If our current world war against COVID-19 wasn’t such a tragedy, I would have laughed as I read this. Instead, I recalled recent news stories regarding the field hospitals being created all across this country and around the world. Because established hospitals may not be able to meet future demands, sports stadiums, naval vessels and even McCormick Place have been transformed in response to the rising number of patents stricken by the virus. Oddly enough, Cardinal Bergoglio proposed the same strategy to his fellow cardinals back in March 2013. He told them that the Church could no longer keep to itself and tend to the status quo. It was then that he offered that quote from Revelations where Jesus announces that he is knocking at the door. I wondered where Jesus wants to go…

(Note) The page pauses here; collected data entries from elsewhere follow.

(* ===== verification/Fsck.v ===== *)
(** The checker of index files, [uw_cse333/hw/hw3/hw3fsck]: it walks the whole file and
    complains of whatever does not fit.  The text of the complaints, and the context
    printed with them, is left out; the streams that [FileDup] makes share the position of
    the first, which every reader sets before it reads.  A failed [assert] of [stat] or
    [FileDup] is the fault of [must_succeed].  The checksum is that of [Disk]:
    [fileindexutil.cc] is there a second time. *)
From Stdlib Require Import ZArith.
From S2P Require Import Prelude Disk FileParser.
Open Scope Z_scope.

(** What [Check16] to [CheckLT64] are called for; [SwappedSizes] is the note on a
    forgotten conversion. *)
Inductive complaint : Type :=
  | BadMagic | BadSizes | SwappedSizes | BadChecksum
  | ManyBuckets | BucketsOutOfOrder (i : Z) | BadFirstBucket | BucketOutside (i : Z) | ElementOutside (i j : Z)
  | DocInWrongBucket (i : Z) | LongName | NameNotASCII (k : Z)
  | LongWord | WordOutside | WordNotASCII (k : Z) | WordNotLower (k : Z)
  | PostingInWrongBucket (i : Z) | ManyPositions | PositionsOutOfOrder (k : Z).
#[export] Instance complaint_eq_dec : EqDecision complaint.
Proof. solve_decision. Defined.

Record fsck : Type := mk_fsck { file_ : FILE; complaints : list complaint }.

Definition on_file {A} (m : M FILE A) : M fsck A := fun s =>
  match m (file_ s) with Ok (a, f) => Ok (a, mk_fsck f (complaints s)) | Err e => Err e end.
Definition Check (b : bool) (c : complaint) : M fsck unit :=
  if b then ret tt else modify (fun s => mk_fsck (file_ s) (complaints s ++ [c])).

Definition isascii (c : Z) : bool := (0 <=? c) && (c <=? 127).
Definition islower (c : Z) : bool := (97 <=? c) && (c <=? 122).

Section fsck.
Context (fails : nat -> bool).

(** [assert(fseek(...) == 0)], and [assert(fread(&x, w, 1, file_) == 1)] with the
    conversion of [x]. *)
Definition seek (offset : Z) : M fsck unit :=
  let* r := on_file (fseek fails offset) in ensure AssertFailed (r =? 0).
Definition read_block (size : Z) : M fsck (list Z) :=
  let* (n, data) := on_file (fread fails size 1) in
  do* ensure AssertFailed (n =? 1);
  ret data.
Definition read_net (w : nat) : M fsck Z :=
  let* data := read_block (Z.of_nat w) in
  ret (hton w (value_le data)).

(** *** HashTableChecker *)

Record HashTableChecker : Type := mk_checker { offset_ : Z; len_ : Z }.

(** The copy constructor does not set [len_] of the new object, which is whatever was in
    its memory, and the assignment keeps the old one. *)
Definition copy_HashTableChecker (rhs : HashTableChecker) (memory : Z) : M fsck HashTableChecker :=
  do* on_file (FileDup fails);
  ret (mk_checker (offset_ rhs) memory).
Definition assign_HashTableChecker (this rhs : HashTableChecker) (self : bool) : M fsck HashTableChecker :=
  if negb self then
    do* on_file (must_succeed fails);
    do* on_file (FileDup fails);
    ret (mk_checker (offset_ rhs) (len_ this))
  else ret this.

Section table.
(** [CheckElement], given [num_buckets_]. *)
Context (CheckElement : Z -> Z -> Z -> M fsck unit) (c : HashTableChecker) (offset len num_buckets_ : Z).

(** [for (int j = 0; j < curchainlen; j++)], [n] rounds left *)
Fixpoint chain_loop (n : nat) (curbucket i j : Z) : M fsck unit :=
  match n with
  | O => ret tt
  | S n' =>
      do* seek (u32 (curbucket + j * 4));
      let* elementpos := read_net 4 in
      do* Check (elementpos <? u32 (offset + len + 1)) (ElementOutside i j);
      do* CheckElement num_buckets_ elementpos i;
      chain_loop n' curbucket i (j + 1)
  end.

(** [for (uint32_t i = 0; i < num_buckets_; i++)], [n] rounds left *)
Fixpoint bucket_loop (n : nat) (i : Z) (foundfirstnonempty : bool) (prevbucket : Z) : M fsck unit :=
  match n with
  | O => ret tt
  | S n' =>
      do* seek (u32 (offset_ c + 4 + 8 * i));
      let* curchainlen := read_net 4 in
      let* curbucket := read_net 4 in
      let* (foundfirstnonempty, prevbucket) :=
        if foundfirstnonempty && (0 <? curchainlen) then
          do* Check (prevbucket <? curbucket) (BucketsOutOfOrder i);
          ret (true, curbucket)
        else if (0 <? curchainlen) && negb foundfirstnonempty then
          do* seek (u32 (offset_ c + 4));
          let* _ := read_net 4 in
          let* prevbucket := read_net 4 in
          do* Check (u32 (offset_ c + 4 + 8 * num_buckets_) =? prevbucket) BadFirstBucket;
          ret (true, prevbucket)
        else ret (foundfirstnonempty, prevbucket) in
      do* Check (curbucket <? u32 (offset + len + 1)) (BucketOutside i);
      do* chain_loop (Z.to_nat curchainlen) curbucket i 0;
      bucket_loop n' (u32 (i + 1)) foundfirstnonempty prevbucket
  end.
End table.

Definition CheckTable (CheckElement : Z -> Z -> Z -> M fsck unit) (c : HashTableChecker) (offset len : Z) : M fsck unit :=
  do* seek (offset_ c);
  let* num_buckets_ := read_net 4 in
  do* Check (u32 (num_buckets_ * 8) <? len) ManyBuckets;
  bucket_loop CheckElement c offset len num_buckets_ (Z.to_nat num_buckets_) 0 false 0.

(** *** DocTableChecker *)

(** The loop over the characters of a name, from the [k]-th. *)
Fixpoint name_loop (filename : list Z) (k : Z) : M fsck unit :=
  match filename with
  | [] => ret tt
  | ch :: filename' => do* Check (isascii ch) (NameNotASCII k); name_loop filename' (k + 1)
  end.

Definition DocTable_CheckElement (num_buckets_ element_offset bucket_number : Z) : M fsck unit :=
  do* seek element_offset;
  let* docID := read_net 8 in
  do* Check (bucket_number =? u32 (docID mod num_buckets_)) (DocInWrongBucket bucket_number);
  let* fnlen := read_net 2 in
  do* Check (fnlen <? 1024) LongName;
  let* filename := read_block fnlen in
  name_loop filename 0.

(** *** DocIDTableChecker *)

(** The loop over the positions, [n] left, from the [i]-th; [None] before the first. *)
Fixpoint positions_loop (n : nat) (i : Z) (prevposn : option Z) : M fsck unit :=
  match n with
  | O => ret tt
  | S n' =>
      let* curposn := read_net 4 in
      do* match prevposn with Some p => Check (p <? curposn) (PositionsOutOfOrder i) | None => ret tt end;
      positions_loop n' (i + 1) (Some curposn)
  end.

Definition DocIDTable_CheckElement (num_buckets_ element_offset bucket_number : Z) : M fsck unit :=
  do* seek element_offset;
  let* docid := read_net 8 in
  do* Check (bucket_number =? u32 (docid mod num_buckets_)) (PostingInWrongBucket bucket_number);
  let* numposn := read_net 4 in
  do* Check (numposn <? 1000000) ManyPositions;
  positions_loop (Z.to_nat numposn) 0 None.

(** *** IndexTableChecker *)

Fixpoint word_loop (word : list Z) (k : Z) : M fsck unit :=
  match word with
  | [] => ret tt
  | ch :: word' =>
      do* Check (isascii ch) (WordNotASCII k);
      do* (if isalpha ch then Check (islower ch) (WordNotLower k) else ret tt);
      word_loop word' (k + 1)
  end.

Definition IndexTable_CheckElement (c : HashTableChecker) (num_buckets_ element_offset bucket_number : Z) : M fsck unit :=
  do* seek element_offset;
  let* wordlen := read_net 2 in
  do* Check (wordlen <? 8192) LongWord;
  let* docidlen := read_net 4 in
  do* Check (u32 (element_offset + 2 + 4 + wordlen) <? u32 (offset_ c + len_ c)) WordOutside;
  let* word := read_block wordlen in
  do* word_loop word 0;
  do* on_file (FileDup fails);
  let at_ := u32 (element_offset + 2 + 4 + wordlen) in
  CheckTable DocIDTable_CheckElement (mk_checker at_ docidlen) at_ docidlen.

(** *** FileIndexChecker *)

Fixpoint fold_read (buf : list Z) (crcobj : CRC32) : res CRC32 :=
  match buf with [] => Ok crcobj | b :: buf' => let? crcobj := FoldByteIntoCRC crcobj b in fold_read buf' crcobj end.

(** [while (left_to_read > 0)]; each round reads something. *)
Fixpoint crc_loop (fuel : nat) (left_to_read : Z) (crcobj : CRC32) : M fsck CRC32 :=
  match fuel with
  | O => fail OutOfFuel
  | S fuel' =>
      if 0 <? left_to_read then
        let* (readlen, buf) := on_file (fread fails 1 512) in
        do* ensure AssertFailed (0 <? readlen);
        let* crcobj := (fun s => match fold_read buf crcobj with Ok c => Ok (c, s) | Err e => Err e end) in
        crc_loop fuel' (u32 (left_to_read - readlen)) crcobj
      else ret crcobj
  end.

(** The constructor, on the stream that [fopen] returned; the fuel of the checksum is a
    round for each 512 bytes. *)
Definition FileIndexChecker : M fsck unit :=
  do* seek 0;
  let* magic_number := read_net 4 in
  do* Check (MAGIC_NUMBER =? magic_number) BadMagic;
  let* checksum := read_net 4 in
  let* doctable_size := read_net 4 in
  let* index_size := read_net 4 in
  do* on_file (must_succeed fails);
  let* st_size := gets (fun s => Z.of_nat (length (bytes (file_ s)))) in
  do* Check (u32 (u32 st_size - 16) =? u32 (doctable_size + index_size)) BadSizes;
  do* Check (negb (u32 (htonl doctable_size + htonl index_size) =? u32 (u32 st_size - 16))) SwappedSizes;
  let* crcobj := crc_loop (S (S (Z.to_nat (st_size / 512)))) (u32 (u32 st_size - 16)) new_CRC32 in
  do* Check ((GetFinalCRC crcobj).1 =? checksum) BadChecksum;
  do* on_file (FileDup fails);
  do* CheckTable DocTable_CheckElement (mk_checker 16 doctable_size) 16 doctable_size;
  do* on_file (FileDup fails);
  let words := u32 (16 + doctable_size) in
  CheckTable (IndexTable_CheckElement (mk_checker words index_size)) (mk_checker words index_size) words index_size.

(** The exit status and the complaints about the file the first argument names. *)
Definition hw3fsck_main (fs : gmap (list Z) (list Z)) (args : list (list Z)) : res (Z * list complaint) :=
  match args with
  | [] => Err (Exit 1)
  | name :: _ =>
      match fs !! name with
      | None => Err AssertFailed
      | Some content =>
          if fails 0%nat then Err AssertFailed else
          let? (_, s) := FileIndexChecker (mk_fsck (mk_file content 0 1) []) in
          Ok (0, complaints s)
      end
  end.
End fsck.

Lent and Easter 2020 have evolved in unexpected ways for us all. Our virus-control behaviors have become our new normal. I try to respond with a positive attitude and a bit of creativity. Still, I’m sometimes hapless and helpless when it comes to improving the situation at hand. Because I’ve made a habit of wanting to fix everything, I often ignore that inner voice which suggests that sometimes I need to let go and let God. Still, as strangely as Lent and Holy Week unfolded, on Holy Saturday morning I found it easy to put on the sandals of Jesus’ first disciples. As my dear husband and I walked the neighborhood to contemplate the day, I remarked that we are experiencing what Jesus’ first followers experienced. I told Mike, “We have no idea of what will come next during this COVID-19 dilemma and they had no idea of what would come next after Jesus’ crucifixion.” Did Jesus knock on heaven’s door to leave so he could assure the disciples that all would be well? Today’s gospel tells us that Thomas also made his way out. Did Thomas knock that upper room door open so he could get out to see what was happening on the streets of Jerusalem? Did Thomas wonder if he and his friends would disperse once Jesus’ death faded into memory or might they salvage Jesus’ ministry? Thomas didn’t know what lay ahead, but Jesus did. Jesus knew what was coming and he returned to assure Thomas and the others that all would be well.
My friend Father Ludger was truly inspired by this challenge to listen for Jesus’ knock and then to let Jesus out. I’m sure his parish family will benefit greatly from his response to that challenge. I’m grateful that Ludger shared this challenge with me because it will make the days ahead far more productive on my part. Rather than looking within, wringing my hands and praying for answers, I’ll let Jesus spill out of me. In everything I say and do, I’ll allow Jesus to lead the way. I’ll ask often, “What would you do, Jesus?” and then I’ll follow his lead. Will you join me? Let’s do all we can from wherever we are to keep those in our care safe and healthy. Let’s reach out online or through a text or a phone call or a note to share our wisdom and ourselves as my friend Ludger did. Let’s find ways to share hope and love and a bit of cheerful company just as Jesus would. Yes, let’s open the door and let Jesus out. Let’s share Jesus with the most vulnerable and needy for as far as we can reach from our little corners of the world.